The stock of ritual magic, once the preserve of only the wisest Christians, was plummeting, and a series of events that occurred south of Paris in 1323 offered a vivid indication of how far it was to fall. They began when shepherds driving their flocks past a crossroads noticed two long straws sticking out of the ground and heard a distant miaow. Local inquisitors, summoned to the scene, began digging. It was not long before their spades hit a chest containing a coal-black cat and several vials of consecrated oil and holy water. Inquiries among local carpenters led to the arrest of one Jean Prévost, who explained that he had been trying to assist a group of Cistercian monks from the nearby abbey. They had hired him, along with a magician called Jean Persant, to help recover the abbot’s stolen treasury and the plan had been to disinter the cat after three days, skin it alive, make three thongs from its hide, and consume the contents of its stomach. Prévost and Persant anticipated that a demon called Berich would then point them in the direction of the thief. The scheme would have raised few eyebrows just a century earlier, but by the 1320s it was looking distinctly outré. The monks were collectively degraded and condemned to lifetime incarceration, while the defendants were burned to ashes. Persant suffered the additional discomfort of having the cat tied around his neck at the stake.

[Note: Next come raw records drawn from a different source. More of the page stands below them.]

(** * The light component of the game system (gamesys/components/comp_light.cpp)

    A shallow embedding of the six component callbacks
    [CompLightNewWorld], [CompLightDeleteWorld], [CompLightCreate],
    [CompLightDestroy], [CompLightUpdate] and [CompLightOnMessage], with the
    free store, the message bus and the error log as explicit state. *)

From Stdlib Require Import ZArith String Ascii List Lia.
From stdpp Require Import base option list gmap vector.

Local Open Scope Z_scope.

(** ** Results and outcomes *)

(** dmGameObject::CreateResult and dmGameObject::UpdateResult, restricted to
    the enumerators the component mentions. *)
Inductive CreateResult := CREATE_RESULT_OK | CREATE_RESULT_UNKNOWN_ERROR.
Inductive UpdateResult := UPDATE_RESULT_OK | UPDATE_RESULT_UNKNOWN_ERROR.

(** dmMessage::Result.  The component only compares against [RESULT_OK];
    every other enumerator of dlib/message.h is kept by its numeric code. *)
Inductive MessageResult := RESULT_OK | RESULT_ERROR (code : Z).

Definition is_RESULT_OK (r : MessageResult) : bool :=
  match r with RESULT_OK => true | RESULT_ERROR _ => false end.

(** How a call ends: it returns, an [assert] fires (the process aborts), or
    it dereferences a pointer that does not point to a live object of the
    expected type (undefined behaviour in C++). *)
Inductive Outcome (A : Type) : Type :=
| Returns (a : A)
| AssertionFailed
| Undefined.
Arguments Returns {A} a.
Arguments AssertionFailed {A}.
Arguments Undefined {A}.

Global Instance Outcome_bind : MBind Outcome := fun A B k m =>
  match m with
  | Returns a => k a
  | AssertionFailed => AssertionFailed
  | Undefined => Undefined
  end.
Global Instance Outcome_ret : MRet Outcome := fun A a => Returns a.

(** ** dmArray *)

(** Modelled from the spec: dlib/array.h is not part of the sources.  The
    spec calls the container a small dynamic list; the model keeps the
    elements in order together with the capacity, and gives [Full],
    [OffsetCapacity], [Push], [EraseSwap] and indexing the meaning the
    component relies on: a push needs spare capacity, an erase moves the
    last element into the erased slot, and both, like indexing, are guarded
    by an assertion. *)
Module dmArray.
Record t (T : Type) := Make { m_Elems : list T; m_Capacity : nat }.
Arguments Make {T} _ _.
Arguments m_Elems {T} _.
Arguments m_Capacity {T} _.

Section Ops.
Context {T : Type}.

(** The default constructor: no storage at all. *)
Definition empty : t T := Make [] 0.

Definition Size (a : t T) : nat := length (m_Elems a).
Definition Capacity (a : t T) : nat := m_Capacity a.
Definition Full (a : t T) : bool := Nat.eqb (Size a) (Capacity a).

Definition OffsetCapacity (offset : nat) (a : t T) : t T :=
  Make (m_Elems a) (Capacity a + offset).

(** assert(Capacity() - Size() > 0); *m_End++ = x; *)
Definition Push (x : T) (a : t T) : Outcome (t T) :=
  if Nat.ltb 0 (Capacity a - Size a)
  then Returns (Make (m_Elems a ++ [x]) (m_Capacity a))
  else AssertionFailed.

(** assert(i < Size()); return m_Front[i]; *)
Definition At (i : nat) (a : t T) : Outcome T :=
  match m_Elems a !! i with
  | Some x => Returns x
  | None => AssertionFailed
  end.

(** assert(index < Size()); m_Front[index] = *(m_End - 1); m_End--; *)
Definition EraseSwap (index : nat) (a : t T) : Outcome (t T) :=
  if Nat.ltb index (Size a)
  then match last (m_Elems a) with
       | Some back =>
           Returns (Make (take (Size a - 1) (<[index := back]> (m_Elems a)))
                         (m_Capacity a))
       | None => AssertionFailed
       end
  else AssertionFailed.

(** Size never exceeds capacity. *)
Definition wf (a : t T) : Prop := (Size a <= Capacity a)%nat.
End Ops.
End dmArray.

(** ** Objects of the component *)

(** Addresses in the free store.  The null pointer is not an address. *)
Definition ptr := positive.

(** dmGameObject::HInstance and dmGameSystemDDF::LightDesc** are pointers
    into memory owned by the engine; the component only stores them and
    hands them back. *)
Definition HInstance := Z.
Definition LightResource := Z.

(** struct Light is declared in comp_light.h, outside the sources; its
    members are the two the component reads, set by the constructor
    Light(instance, light_resource). *)
Record Light := { m_Instance : HInstance; m_LightResource : LightResource }.

(** struct LightWorld, of the same header: the array of lights. *)
Record LightWorld := { m_Lights : dmArray.t ptr }.

Inductive Object := OLight (l : Light) | OWorld (w : LightWorld).

(** ** Unsigned machine integers and the "%X" conversion *)

Definition u32 (z : Z) : Z := z mod 2 ^ 32.
Definition u64 (z : Z) : Z := z mod 2 ^ 64.

Definition NUL : ascii := Ascii.zero.

(** One hexadecimal digit, upper case as "%X" prints it. *)
Definition hex_digit (d : Z) : ascii :=
  if d <? 10 then ascii_of_N (Z.to_N (48 + d)) else ascii_of_N (Z.to_N (55 + d)).

(** Digits of [v], most significant first, in front of [acc]; [fuel] bounds
    the number of divisions. *)
Fixpoint hex_digits (fuel : nat) (v : Z) (acc : list ascii) : list ascii :=
  let acc' := hex_digit (v mod 16) :: acc in
  match fuel with
  | O => acc'
  | S fuel' => if v / 16 =? 0 then acc' else hex_digits fuel' (v / 16) acc'
  end.

(** What printf's "%X" prints for an unsigned value: no prefix, no leading
    zeros, a single 0 for zero. *)
Definition format_X (v : Z) : list ascii :=
  hex_digits (Z.to_nat (Z.log2 v)) v [].

(** The value of a character read as a hexadecimal digit, and of a digit
    string read as a number: the inverse of [format_X]. *)
Definition hex_digit_value (c : ascii) : Z :=
  let n := Z.of_N (N_of_ascii c) in
  if n <? 58 then n - 48 else n - 55.

Definition hex_step (acc : Z) (c : ascii) : Z := 16 * acc + hex_digit_value c.

Definition hex_value (s : list ascii) : Z := fold_left hex_step s 0.

(** An upper-case hexadecimal digit: '0'..'9' or 'A'..'F'. *)
Definition is_hex_upper (c : ascii) : Prop :=
  let n := Z.of_N (N_of_ascii c) in (48 <= n <= 57) ∨ (65 <= n <= 70).

(** Modelled from the spec: DM_SNPRINTF (dlib/dstrings.h) is not part of
    the sources; it is the C library's snprintf, modelled for the one
    format the component uses, which the spec describes as writing into a
    fixed-size buffer.  snprintf(dst, n, "%X", v) on the [dst] bytes
    available at the destination: at most [n - 1] characters of the
    conversion and a terminating NUL overwrite the front of [dst], the rest
    of [dst] keeps its old contents; the return value is the length of the
    whole conversion.  Passing a size larger than the destination is a
    buffer overrun. *)
Definition snprintf_X (dst : list ascii) (n : nat) (v : Z)
  : Outcome (list ascii * nat) :=
  let s := format_X v in
  match n with
  | O => Returns (dst, length s)
  | S m =>
      if Nat.leb n (length dst)
      then let out := take m s ++ [NUL] in
           Returns (out ++ drop (length out) dst, length s)
      else Undefined
  end.

(** The C string stored at the front of a byte region: the bytes before the
    first NUL. *)
Fixpoint c_str (bytes : list ascii) : list ascii :=
  match bytes with
  | [] => []
  | c :: rest => if Ascii.eqb c NUL then [] else c :: c_str rest
  end.

(** A region holds a C string written over the older contents [prev]: behind
    the string and its NUL the bytes are those of [prev]. *)
Definition written_over (prev region : list ascii) : Prop :=
  drop (S (length (c_str region))) region = drop (S (length (c_str region))) prev.

(** Each region of the list is written over the one before it, the first
    over [prev]. *)
Fixpoint written_in_turn (prev : list ascii) (regions : list (list ascii)) : Prop :=
  match regions with
  | [] => True
  | region :: rest => written_over prev region ∧ written_in_turn region rest
  end.

(** ** Parameters of the callbacks

    Only the members the component reads are kept.  The out-parameters
    [m_World] of ComponentNewWorldParams and [m_UserData] of
    ComponentCreateParams are written exactly once by their callback: the
    value written is returned next to the result. *)
Module ComponentDeleteWorldParams.
Record t := Make { m_World : ptr }.
End ComponentDeleteWorldParams.

Module ComponentCreateParams.
Record t := Make { m_Instance : HInstance; m_Resource : LightResource; m_World : ptr }.
End ComponentCreateParams.

Module ComponentDestroyParams.
Record t := Make { m_World : ptr; m_UserData : ptr }.
End ComponentDestroyParams.

Module ComponentsUpdateParams.
Record t := Make { m_World : ptr }.
End ComponentsUpdateParams.

(** dmMessage::HSocket is a handle; dmMessage::URI is modelled by the one
    member the component sets. *)
Definition HSocket := Z.
Record URI := { m_Socket : HSocket }.

Section Component.

(** Types of the headers that are not part of the sources: the vector
    types of Vectormath::Aos and the types of the members of
    dmGameSystemDDF::LightDesc.  Their values are only copied. *)
Variables Point3 Quat : Type.
Variables LightType Scalar Color : Type.

(** dmGameSystemDDF::LightDesc.  [m_Id] is a [const char*]: in a loaded
    resource it points to a string ([Id := string]); in a message it is
    the offset of the string from the start of the message ([Id := Z]). *)
Record LightDesc (Id : Type) := {
  m_Id : Id;
  m_Type : LightType;
  m_Intensity : Scalar;
  m_Color : Color;
  m_Range : Scalar;
  m_Decay : Scalar;
  m_ConeAngle : Scalar;
  m_PenumbraAngle : Scalar;
  m_DropOff : Scalar
}.
Arguments m_Id {Id} _.
Arguments m_Type {Id} _.
Arguments m_Intensity {Id} _.
Arguments m_Color {Id} _.
Arguments m_Range {Id} _.
Arguments m_Decay {Id} _.
Arguments m_ConeAngle {Id} _.
Arguments m_PenumbraAngle {Id} _.
Arguments m_DropOff {Id} _.

(** dmGameSystemDDF::SetLight. *)
Record SetLight := {
  m_Position : Point3;
  m_Rotation : Quat;
  m_Light : LightDesc Z
}.

(** char buf[sizeof(SetLight) + 9]: the struct, then the 9-byte tail. *)
Record Buffer := { buf_set_light : SetLight; buf_tail : list ascii }.

(** What the automatic array [buf] holds when it comes into being: it is
    not initialised, so any struct and any 9 bytes are possible. *)
Record Stack := { stack_set_light : SetLight; stack_tail : vec ascii 9 }.

(** The arguments of one call of dmMessage::Post; [None] is the null
    sender. *)
Record PostCall := {
  post_sender : option URI;
  post_receiver : URI;
  post_message_id : Z;
  post_descriptor : Z;
  post_data : Buffer;
  post_data_size : Z
}.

Similar prosecutions proliferated throughout the fourteenth century, but it was reverberations from the longstanding campaigns against heresy in southern Europe and Germany that finally gave the fears the distinctive shape that is nowadays associated with the witch-hunts. The papal Inquisition, though successful in shattering Catharism, had merely scattered many of its most fervent adherents, and as refugees had poured into Germany and the Savoy, a domino topple of dissent had begun that would set off anti-Catholic movements for centuries. Officials increasingly responded by linking their concerns about magical pacts with the allegations of sexual diabolism that the Church had long been levelling against its enemies, and during the mid fifteenth century all the cross-pollination finally bore fruit. In a series of trials across Burgundy and the Savoy, tortured defendants began to confess to a form of mischief so distinctive as to amount to an entirely new offence. They had, they now admitted, flown on beasts and greased sticks to huge assemblies at which Satan had manifested himself in the form of a lascivious creature such as a goat, dog, or monkey. They had repeatedly kissed his rear end. They had also prostituted themselves to demons, raised storms, cast spells against their neighbours, and performed acts against nature until cockcrow. It was a crime whose time had come.